The woman of mixed lineage can boast that her grandfather, John Ellsworth Leach, a full-blooded Cherokee, served as a guide with President Teddy Roosevelt and his Rough Riders at San Juan.
“We’ve documented his payroll vouchers when he served with the Rough Riders,” Mrs. Northcutt noted. “President Roosevelt in one of his books, also mentions my grandfather by name…”
In one of America’s most respected magazine sources of national heritage, one letter to the editor called for Jackson’s removal from U.S. currency, while another pointed out that Jackson adopted a Creek child found in his dead mother’s arms at the 1813 Battle of Tallushatchie in Alabama.
The legend is that Jackson took an Indian infant out of the child’s dead mother’s arms in the aftermath of that battle, and adopted the child. However, historic annals confirm Jackson routinely referred to Indians as “savages.”
The Cherokees, under leadership of John Ross and Major Ridge, were the last tribe to hold out against signing treaties that resulted in other tribes, such as the Creeks and Choctaw, being uprooted to west of the Mississippi River.
However, the Cherokee used courts and diplomacy to try to keep their ground and possessions.
John Ross, born in the 1790s to a Scottish trader and a woman of mixed Indian lineage, didn’t dress in animal skin leggings. He worked in his grandfather’s trading post as a boy near today’s Chattanooga. He wore a tie and suit as an adult, and ultimately was named chief of the Cherokee with Major Ridge as his chief counsel.

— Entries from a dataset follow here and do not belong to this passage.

(** The recursive call comes last in the source; it only touches the
    member "n", which the two steps before it neither read nor write, so
    it is applied first here, where the children are a structural part of
    the entry. *)
Fixpoint cleanUpModel (parentId : Json) (vars : Json) {struct vars} : Json :=
  match vars with
  | JArr l =>
      JArr ((fix loop (l : list Json) : list Json :=
               match l with
               | [] => []
               | JObj var :: rest =>
                   if removes var then loop rest
                   else
                     JObj (cleanValue parentId (cleanOrder
                             (alterMember "n" (cleanUpModel (member "id" var)) var)))
                       :: loop rest
               | other :: rest => other :: loop rest
               end) l)
  | _ => vars
  end.
End CleanUp.

(** ** Native storage bound through the member "p"

    A pointer is the [int] stored under "p".  The source casts it to the
    native type its type tag stands for; the memory of the embedding records
    what lives at each address, and a cast to anything else is undefined
    behaviour: the operation has no result ([None]). *)

Inductive NativeType := uint8_t | uint16_t | bool3State | VectorString | Coord3D_t.

#[local] Instance NativeType_eq_dec : EqDecision NativeType.
Proof. solve_decision. Defined.

Inductive NativeValue :=
| NInt (n : Z)
| NChars (s : string)
| NCoord (c : Coord3D).

Inductive Native :=
| Scalar (t : NativeType) (x : NativeValue)
| Vector (t : NativeType) (l : list NativeValue).

Definition vectorAt (t : NativeType) (pointer : Z) (memory : gmap Z Native)
  : option (list NativeValue) :=
  match memory !! pointer with
  | Some (Vector t' l) => if decide (t' = t) then Some l else None
  | _ => None
  end.

Definition scalarAt (t : NativeType) (pointer : Z) (memory : gmap Z Native)
  : option NativeValue :=
  match memory !! pointer with
  | Some (Scalar t' x) => if decide (t' = t) then Some x else None
  | _ => None
  end.

(** The native type of a row-array binding, by type tag. *)
Definition vectorType (type : Json) : option NativeType :=
  if eqStr type "select" || eqStr type "range" || eqStr type "pin" then Some uint8_t
  else if eqStr type "number" then Some uint16_t
  else if eqStr type "checkbox" then Some bool3State
  else if eqStr type "text" || eqStr type "fileEdit" then Some VectorString
  else if eqStr type "coord3D" then Some Coord3D_t
  else None.

(** The native type of a scalar binding, by type tag (no text here). *)
Definition scalarType (type : Json) : option NativeType :=
  if eqStr type "select" || eqStr type "range" || eqStr type "pin" then Some uint8_t
  else if eqStr type "number" then Some uint16_t
  else if eqStr type "checkbox" then Some bool3State
  else if eqStr type "coord3D" then Some Coord3D_t
  else None.

(** What [push_back] fills a new slot with. *)
Definition sentinel (t : NativeType) : NativeValue :=
  match t with
  | uint8_t => NInt UINT8_MAX
  | uint16_t => NInt UINT16_MAX
  | bool3State => NInt UINT8_MAX
  | VectorString => NChars EmptyString
  | Coord3D_t => NCoord (mkCoord3D (-1) (-1) (-1))
  end.

(** [strlcpy(dst, src, capacity + 1)]: undefined on a null source. *)
Definition strlcpy (capacity : nat) (src : JsonString) : option string :=
  (fun s => String.substring 0 capacity s) <$> src.

(** The native value a variant is stored as ([bool3State] is an unsigned
    byte).  A text is copied with [strlcpy] from [value.as<const char *>()],
    which is null unless the variant is a string. *)
Definition toNative (t : NativeType) (value : Json) : option NativeValue :=
  match t with
  | uint8_t => Some (NInt (asUint8 value))
  | uint16_t => Some (NInt (asUint16 value))
  | bool3State => Some (NInt (asUint8 value))
  | VectorString => NChars <$> strlcpy (VectorString_capacity ext) (asJsonString value)
  | Coord3D_t => Some (NCoord (asCoord3D ext value))
  end.

(** [while (rowNr >= v.size()) v.push_back(filler)] *)
Definition grow (rowNr : Z) (filler : NativeValue) (l : list NativeValue)
  : list NativeValue :=
  l ++ replicate (Z.to_nat (rowNr + 1) - length l)%nat filler.

(** [if (rowNr < v.size()) v.erase(v.begin() + rowNr)] *)
Definition erase (rowNr : Z) (l : list NativeValue) : list NativeValue :=
  if rowNr <? Z.of_nat (length l) then delete (Z.to_nat rowNr) l else l.

(** ** The state the dispatcher works on

    A [Var] is the handle of the [JsonObject] a [Variable] wraps; [objects]
    gives the members the handle refers to (none for a null handle). *)

Definition Var : Type := nat.

Record State := mkState {
  objects : Var -> JsonObject;        (* the model document *)
  memory : gmap Z Native;             (* native storage *)
  responseObject : JsonObject;        (* web->getResponseObject() *)
  changedVarsQueue : list Var         (* instances->changedVarsQueue *)
}.

Definition setMemory (m : gmap Z Native) (st : State) : State :=
  mkState (objects st) m (responseObject st) (changedVarsQueue st).
Definition setResponse (r : JsonObject) (st : State) : State :=
  mkState (objects st) (memory st) r (changedVarsQueue st).
Definition push_back (v : Var) (st : State) : State :=
  mkState (objects st) (memory st) (responseObject st) (changedVarsQueue st ++ [v]).

Inductive EventType := onSetValue | onUI | onChange | onLoop1s | onAdd | onDelete.

#[local] Instance EventType_eq_dec : EqDecision EventType.
Proof. solve_decision. Defined.

(** A handler of [mdl->varEvents]: called with the variable, the row and
    the event, it returns the "effect applied" flag. *)
Definition VarEvent := Var -> Z -> EventType -> State -> State * bool.

(** [variant[key]]: null unless the variant is an object. *)
Definition memberOf (key : string) (j : Json) : Json :=
  match j with JObj m => member key m | _ => JNull end.

(** [object[key1][key2] = v]: the inner object is created when the member
    is null, and the write is lost when the member is something else. *)
Definition setMember2 (key1 key2 : string) (v : Json) (obj : JsonObject) : JsonObject :=
  match member key1 obj with
  | JNull => setMember key1 (JObj [(key2, v)]) obj
  | JObj inner => setMember key1 (JObj (setMember key2 v inner)) obj
  | _ => obj
  end.

(** [object[key1].remove(key2)] *)
Definition removeMember2 (key1 key2 : string) (obj : JsonObject) : JsonObject :=
  match member key1 obj with
  | JObj inner => setMember key1 (JObj (removeMember key2 inner)) obj
  | _ => obj
  end.

(** The pointer of a binding: "p" itself, or its entry for the row. *)
Definition pointerOf (var : JsonObject) (rowNr : Z) : Z :=
  if isArray (member "p" var) then asInt (element (member "p" var) rowNr)
  else asInt (member "p" var).

Section Dispatch.
Variable varEvents : list VarEvent.

(** *** [Variable::triggerEvent], lines 135-233: an [onChange] event *)

Definition syncPointer (v : Var) (rowNr : Z) (st : State) : option State :=
  let var := objects st v in
  if isNull (member "p" var) then Some st
  else
    let value := if rowNr =? UINT8_MAX then value var else valueRow var rowNr in
    let isPointerArray := isArray (member "p" var) in
    let pointer := pointerOf var rowNr in
    if pointer =? 0 then Some st
    else if isArray (member "value" var) && negb isPointerArray then
      if negb (rowNr =? UINT8_MAX) then
        match vectorType (member "type" var) with
        | Some t =>
            l ← vectorAt t pointer (memory st);
            x ← toNative t value;
            Some (setMemory
                    (<[pointer := Vector t (<[Z.to_nat rowNr := x]> (grow rowNr (sentinel t) l))]>
                       (memory st)) st)
        | None => Some st
        end
      else Some st
    else
      match scalarType (member "type" var) with
      | Some t =>
          _ ← scalarAt t pointer (memory st);
          x ← toNative t value;
          Some (setMemory (<[pointer := Scalar t x]> (memory st)) st)
      | None => Some st
      end.

Definition changeStep (v : Var) (eventType : EventType) (rowNr : Z) (init : bool)
    (st : State) : option State :=
  if decide (eventType = onChange) then
    let st1 :=
      if negb init && negb (isNull (member "dash" (objects st v)))
      then push_back v st else st in
    syncPointer v rowNr st1
  else Some st.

Finally, President Jackson ordered them out of their native lands in Tennessee.
The end result of Jackson’s presidential action was the “Trail of Tears”…a trek marked today with historical markers along Old Nashville Highway that runs through Murfreesboro, Smyrna and La Vergne.
President Jackson was controversial throughout life, including a duel where he killed a man allegedly over disparaging remarks made about Rachel, his wife who left a prior husband to wed the man destined to be president.
If Jackson had perished in the duel, would our history have been different at the Battle of New Orleans, the presidency and for the Cherokee?
Hind-sight and the passing of time do not provide those answers?